(** The end of Tool B's [main], after the add or update call: the two
    report lines, the handshake and the line with the session it gave. *)
Definition report_and_start (env : Env) (PARTNER_ID : scalar)
    (outcome : option (AppToken * list frag)) : M unit :=
  match outcome with
  | None => ret tt
  | Some (result, print_text_prefix) =>
      let app_token_id := attr result "id" in
      let app_token_value := attr result "token" in
      let session_privileges := attr result "sessionPrivileges" in
      print (print_text_prefix ++ [FLit "Value: "; FVal app_token_value]) ;;
      print (print_text_prefix ++ [FLit "Privileges: "; FVal session_privileges]) ;;
      let* token_ks :=
        ToolB.start_app_token_session env PARTNER_ID app_token_id app_token_value in
      print [FLit "Gen KS from this AppToken: "; FVal (PScalar token_ks)]
  end.

(** The keys Tool B reads, in the order it reads them. *)
Definition keys_B : list string :=
  ["PARTNER_ID"; "ADMIN_SECRET"; "SCRIPT_USER_ID"; "ADMIN_SESSION_EXPIRY";
   "KALTURA_SERVICE_URL"].

End Behaviour.

(** ** Platforms that fail *)

Module Faults.

Definition is_session_start (c : call) : bool :=
  match c with session_start _ _ _ _ _ _ => true | _ => false end.
Definition is_get (c : call) : bool :=
  match c with appToken_get _ => true | _ => false end.
Definition is_update (c : call) : bool :=
  match c with appToken_update _ _ => true | _ => false end.
Definition is_delete (c : call) : bool :=
  match c with appToken_delete _ => true | _ => false end.
(** * The frame selector of the PlanetarySystemStacker

    A shallow embedding of [planetary_system_stacker/frame_selector.py]:
    the widget [FrameSelectorWidget] with its working copy of the inclusion
    flags, and the playback loop of [FramePlayer.play].

    The widget's slots run on the GUI thread and are embedded in a state and
    exception monad over the record [Widget].  The playback loop runs on a
    thread of its own; it is embedded as a step function over the same
    record, interleaved with the events of the GUI thread, among them the
    slots that the loop itself sets off. *)

From Stdlib Require Import ZArith List Bool Lia Sorted.
From stdpp Require Import base list list_numbers.
Import ListNotations.

Local Open Scope Z_scope.

(** ** Python values *)

(** The exceptions the embedded code can raise. *)
Inductive exn := IndexError | TypeError | AttributeError | OverflowError.

Inductive result (A : Type) :=
| Ok (a : A)
| Raise (e : exn).
Arguments Ok {A} a.
Arguments Raise {A} e.

(** Python's index normalisation for a sequence of length [n]: an index in
    [0, n) is taken as it is, an index in [-n, 0) counts from the end,
    anything else is out of range. *)
Definition py_index (n : nat) (i : Z) : option nat :=
  if (0 <=? i) && (i <? Z.of_nat n) then Some (Z.to_nat i)
  else if (- Z.of_nat n <=? i) && (i <? 0) then Some (Z.to_nat (Z.of_nat n + i))
  else None.

(** [l[i]] *)
Definition getitem {A} (l : list A) (i : Z) : result A :=
  match py_index (length l) i with
  | Some k => match l !! k with Some x => Ok x | None => Raise IndexError end
  | None => Raise IndexError
  end.

(** [l[i] = v], on a list mutated in place: the list after the assignment. *)
Definition setitem {A} (l : list A) (i : Z) (v : A) : result (list A) :=
  match py_index (length l) i with
  | Some k => Ok (<[k:=v]> l)
  | None => Raise IndexError
  end.

(** [o[i]] where [o] may be [None], which is not subscriptable. *)
Definition subscript {A} (o : option (list A)) (i : Z) : result A :=
  match o with
  | Some l => getitem l i
  | None => Raise TypeError
  end.

(** Truth value of an object that is [None] or a list. *)
Definition truthy {A} (o : option (list A)) : bool :=
  match o with
  | Some (_ :: _) => true
  | _ => false
  end.

(** [sum(flags)] on a sequence of booleans. *)
Definition py_sum (flags : list bool) : Z :=
  Z.of_nat (length (filter (fun b => b = true) flags)).

(** [range(n)] *)
Definition range (n : Z) : list Z := seqZ 0 n.

(** [enumerate(l)], counting from [k]. *)
Fixpoint enumerate_from {A} (k : Z) (l : list A) : list (Z * A) :=
  match l with
  | [] => []
  | x :: l' => (k, x) :: enumerate_from (k + 1) l'
  end.

Definition enumerate {A} (l : list A) : list (Z * A) := enumerate_from 0 l.

(** ** The objects *)

(** The [Frames] object of the caller, as far as the widget uses it. *)
Module Frames.
Record t := mk {
  number_original : Z;
  number : Z;
  index_included : list bool
}.
End Frames.

(** An item of the list widget.  The list is filled once, in [__init__], one
    item per frame; an item is identified by its row. *)
Definition Item := Z.
Definition row (item : Item) : Z := item.

(** The slider [slider_frames]. *)
Record Slider := mkSlider {
  minimum : Z;
  maximum : Z;
  value : Z
}.

(** [VideoFrameSelector]: the flag [image_loading_busy] and the photos shown,
    each with the index and the exclusion mark it was shown with.  Its
    [index_included] is the very list object of the widget (line 145), so the
    embedding reads the widget's field. *)
Record VideoFrameSelector := mkViewer {
  image_loading_busy : bool;
  photos : list (Z * bool)
}.

(** Where the thread of [FramePlayer.play] stands: not in [play], at the test
    of the [while] (line 405), at the body's [if] (line 407), or at the
    [sleep] (line 412). *)
Inductive location := Stopped | AtTest | AtBody | AtSleep.

(** [FramePlayer]: its run flag, the place of its thread, whether the GUI
    elements are blocked and disabled, the indices emitted on
    [set_photo_signal], and the number of [sleep(0.1)] calls made. *)
Record FramePlayer := mkPlayer {
  run_player : bool;
  at_line : location;
  elements_disabled : bool;
  set_photo_signal : list Z;
  sleeps : nat
}.

(** Lines written to the protocol. *)
Inductive message :=
| MsgStart
| MsgIncluded (frame_numbers : list Z)
| MsgExcluded (frame_numbers : list Z)
| MsgRemaining (frames_remaining : Z).

(** [FrameSelectorWidget].  [parent_gui] is [true] when the Python attribute
    is not [None]; [signal_payload] is [None] as long as the attribute of that
    name does not exist; [signal_finished] lists the payloads emitted. *)
Record Widget := mkWidget {
  parent_gui : bool;
  protocol_level : Z;
  frames : Frames.t;
  index_included : list bool;
  items_selected : option (list Item);
  indices_selected : option (list Z);
  frame_index : Z;
  frame_selector : VideoFrameSelector;
  frame_player : FramePlayer;
  slider_frames : Slider;
  protocol : list message;
  signal_payload : option bool;
  signal_finished : list bool;
  closed : bool
}.

(** *** Field updates *)

Definition set_frames (x : Frames.t) (w : Widget) : Widget :=
  mkWidget (parent_gui w) (protocol_level w) x (index_included w)
    (items_selected w) (indices_selected w) (frame_index w) (frame_selector w)
    (frame_player w) (slider_frames w) (protocol w) (signal_payload w)
    (signal_finished w) (closed w).

Definition set_index_included (x : list bool) (w : Widget) : Widget :=
  mkWidget (parent_gui w) (protocol_level w) (frames w) x
    (items_selected w) (indices_selected w) (frame_index w) (frame_selector w)
    (frame_player w) (slider_frames w) (protocol w) (signal_payload w)
    (signal_finished w) (closed w).

Definition set_items_selected (x : option (list Item)) (w : Widget) : Widget :=
  mkWidget (parent_gui w) (protocol_level w) (frames w) (index_included w)
    x (indices_selected w) (frame_index w) (frame_selector w)
    (frame_player w) (slider_frames w) (protocol w) (signal_payload w)
    (signal_finished w) (closed w).

Definition set_indices_selected (x : option (list Z)) (w : Widget) : Widget :=
  mkWidget (parent_gui w) (protocol_level w) (frames w) (index_included w)
    (items_selected w) x (frame_index w) (frame_selector w)
    (frame_player w) (slider_frames w) (protocol w) (signal_payload w)
    (signal_finished w) (closed w).

Definition set_frame_index (x : Z) (w : Widget) : Widget :=
  mkWidget (parent_gui w) (protocol_level w) (frames w) (index_included w)
    (items_selected w) (indices_selected w) x (frame_selector w)
    (frame_player w) (slider_frames w) (protocol w) (signal_payload w)
    (signal_finished w) (closed w).

Definition set_frame_selector (x : VideoFrameSelector) (w : Widget) : Widget :=
  mkWidget (parent_gui w) (protocol_level w) (frames w) (index_included w)
    (items_selected w) (indices_selected w) (frame_index w) x
    (frame_player w) (slider_frames w) (protocol w) (signal_payload w)
    (signal_finished w) (closed w).

Definition set_frame_player (x : FramePlayer) (w : Widget) : Widget :=
  mkWidget (parent_gui w) (protocol_level w) (frames w) (index_included w)
    (items_selected w) (indices_selected w) (frame_index w) (frame_selector w)
    x (slider_frames w) (protocol w) (signal_payload w)
    (signal_finished w) (closed w).

Definition set_slider_frames (x : Slider) (w : Widget) : Widget :=
  mkWidget (parent_gui w) (protocol_level w) (frames w) (index_included w)
    (items_selected w) (indices_selected w) (frame_index w) (frame_selector w)
    (frame_player w) x (protocol w) (signal_payload w)
    (signal_finished w) (closed w).

Definition set_protocol (x : list message) (w : Widget) : Widget :=
  mkWidget (parent_gui w) (protocol_level w) (frames w) (index_included w)
    (items_selected w) (indices_selected w) (frame_index w) (frame_selector w)
    (frame_player w) (slider_frames w) x (signal_payload w)
    (signal_finished w) (closed w).

Definition set_signal_finished (x : list bool) (w : Widget) : Widget :=
  mkWidget (parent_gui w) (protocol_level w) (frames w) (index_included w)
    (items_selected w) (indices_selected w) (frame_index w) (frame_selector w)
    (frame_player w) (slider_frames w) (protocol w) (signal_payload w)
    x (closed w).

Definition set_closed (x : bool) (w : Widget) : Widget :=
  mkWidget (parent_gui w) (protocol_level w) (frames w) (index_included w)
    (items_selected w) (indices_selected w) (frame_index w) (frame_selector w)
    (frame_player w) (slider_frames w) (protocol w) (signal_payload w)
    (signal_finished w) x.

(** ** The monad of the slots: widget state and exceptions

    A computation takes the widget and gives the widget it leaves behind,
    with a value or the exception raised.  An exception keeps the state
    reached when it was raised: Python's in-place updates are not undone. *)

Definition M (A : Type) : Type := Widget -> Widget * result A.

Definition ret {A} (a : A) : M A := fun w => (w, Ok a).

Definition bind {A B} (m : M A) (k : A -> M B) : M B :=
  fun w => match m w with
           | (w', Ok a) => k a w'
           | (w', Raise e) => (w', Raise e)
           end.

Definition get {A} (f : Widget -> A) : M A := fun w => (w, Ok (f w)).

Definition modify (f : Widget -> Widget) : M unit := fun w => (f w, Ok tt).

Definition lift {A} (r : result A) : M A := fun w => (w, r).

Declare Scope slot_scope.
Delimit Scope slot_scope with slot.
Notation "'do' x <- m ; k" := (bind m (fun x => k))
  (at level 10, x name, m at level 100, k at level 200) : slot_scope.
Notation "'do' ' p <- m ; k" := (bind m (fun x => match x with p => k end))
  (at level 10, p pattern, m at level 100, k at level 200) : slot_scope.
Notation "m ;; k" := (bind m (fun _ => k))
  (at level 100, k at level 200, right associativity) : slot_scope.
Local Open Scope slot_scope.

(** [for x in l: body(x)] *)
Fixpoint for_each {A} (l : list A) (body : A -> M unit) : M unit :=
  match l with
  | [] => ret tt
  | x :: l' => body x ;; for_each l' body
  end.

(** [if c: m] *)
Definition when (c : bool) (m : M unit) : M unit := if c then m else ret tt.

(** [fold]: a [for] loop that carries local variables [acc]. *)
Fixpoint for_fold {A S} (l : list A) (body : A -> S -> M S) (acc : S) : M S :=
  match l with
  | [] => ret acc
  | x :: l' => do acc' <- body x acc; for_fold l' body acc'
  end.

(** ** Collaborators outside the file *)

(** Qt's [QAbstractSlider], which is not code of this repository: the value
    is kept within [minimum, maximum], and a range whose ends cross is
    repaired by moving the other end. *)
Definition bound (s : Slider) (v : Z) : Z :=
  Z.max (minimum s) (Z.min (maximum s) v).

Definition setValue (v : Z) (s : Slider) : Slider :=
  mkSlider (minimum s) (maximum s) (bound s v).

Definition setRange (lo hi : Z) (s : Slider) : Slider :=
  setValue (value s) (mkSlider lo (Z.max lo hi) (value s)).

Definition setMinimum (lo : Z) (s : Slider) : Slider :=
  setRange lo (Z.max (maximum s) lo) s.

Definition setMaximum (hi : Z) (s : Slider) : Slider :=
  setRange (Z.min (minimum s) hi) hi s.

(** PyQt, which is not code of this repository either: a Python [int] given
    for a parameter of the C++ type [int] must fit its 32 bits, or the call
    raises [OverflowError].  [frames.number] is the one integer that the
    widget hands to Qt as its caller made it; the others are rows of the
    list, values of the slider and successors of frame indices, which count
    the items of a Qt list. *)
Definition c_int (v : Z) : result Z :=
  if (- 2 ^ 31 <=? v) && (v <? 2 ^ 31) then Ok v else Raise OverflowError.

(** Modelled from the spec: [Frames.frames_mono] of [frames.py], which is
    not among the sources (section 6, [load_frame(index) -> Image]).  The
    load of a frame returns its image, which the frame's index stands for.
    What the call does with an index that is no frame of the set is not
    known here; the embedding lets it return as well, so that a [setPhoto]
    for such an index goes on to the lookup of the flag. *)
Definition frames_mono (fr : Frames.t) (index : Z) : result Z := Ok index.

(** Modelled from the spec: [FrameViewer.setPhoto] of [frame_viewer.py],
    which is not among the sources.  The viewer shows the image with or
    without the exclusion mark, and the load ends the busy state
    (section 7: success or failure both end the busy state). *)
Definition FrameViewer_setPhoto (image : Z) (overlay_exclude_mark : bool) : M unit :=
  modify (fun w =>
    set_frame_selector
      (mkViewer false (photos (frame_selector w) ++ [(image, overlay_exclude_mark)])) w).

(** ** [VideoFrameSelector.setPhoto] (lines 60-78)

    The busy flag is set (line 72), the image is loaded (line 74), and the
    viewer is given the image and the exclusion mark, which is read from the
    working flags (lines 76-78). *)

Definition setPhoto (index : Z) : M unit :=
  modify (fun w =>
    set_frame_selector (mkViewer true (photos (frame_selector w))) w) ;;
  do fr <- get frames;
  do image <- lift (frames_mono fr index);
  do flags <- get index_included;
  do included <- lift (getitem flags index);
  FrameViewer_setPhoto image (negb included).

(** ** [FrameSelectorWidget] *)

Definition log (m : message) : M unit :=
  modify (fun w => set_protocol (protocol w ++ [m]) w).

Definition emit_finished (payload : bool) : M unit :=
  modify (fun w => set_signal_finished (signal_finished w ++ [payload]) w).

┄┄┄┄┄┄┄┄┄┄┄┄┄┄┄┄┄┄┄┄

• [TASK] What the answer needs is every line from the data above with "bind" in it.

• [RESPONSE]
Definition bind {A B} (m : M A) (k : A -> M B) : M B :=
Notation "'do' x <- m ; k" := (bind m (fun x => k))
Notation "'do' ' p <- m ; k" := (bind m (fun x => match x with p => k end))
Notation "m ;; k" := (bind m (fun _ => k))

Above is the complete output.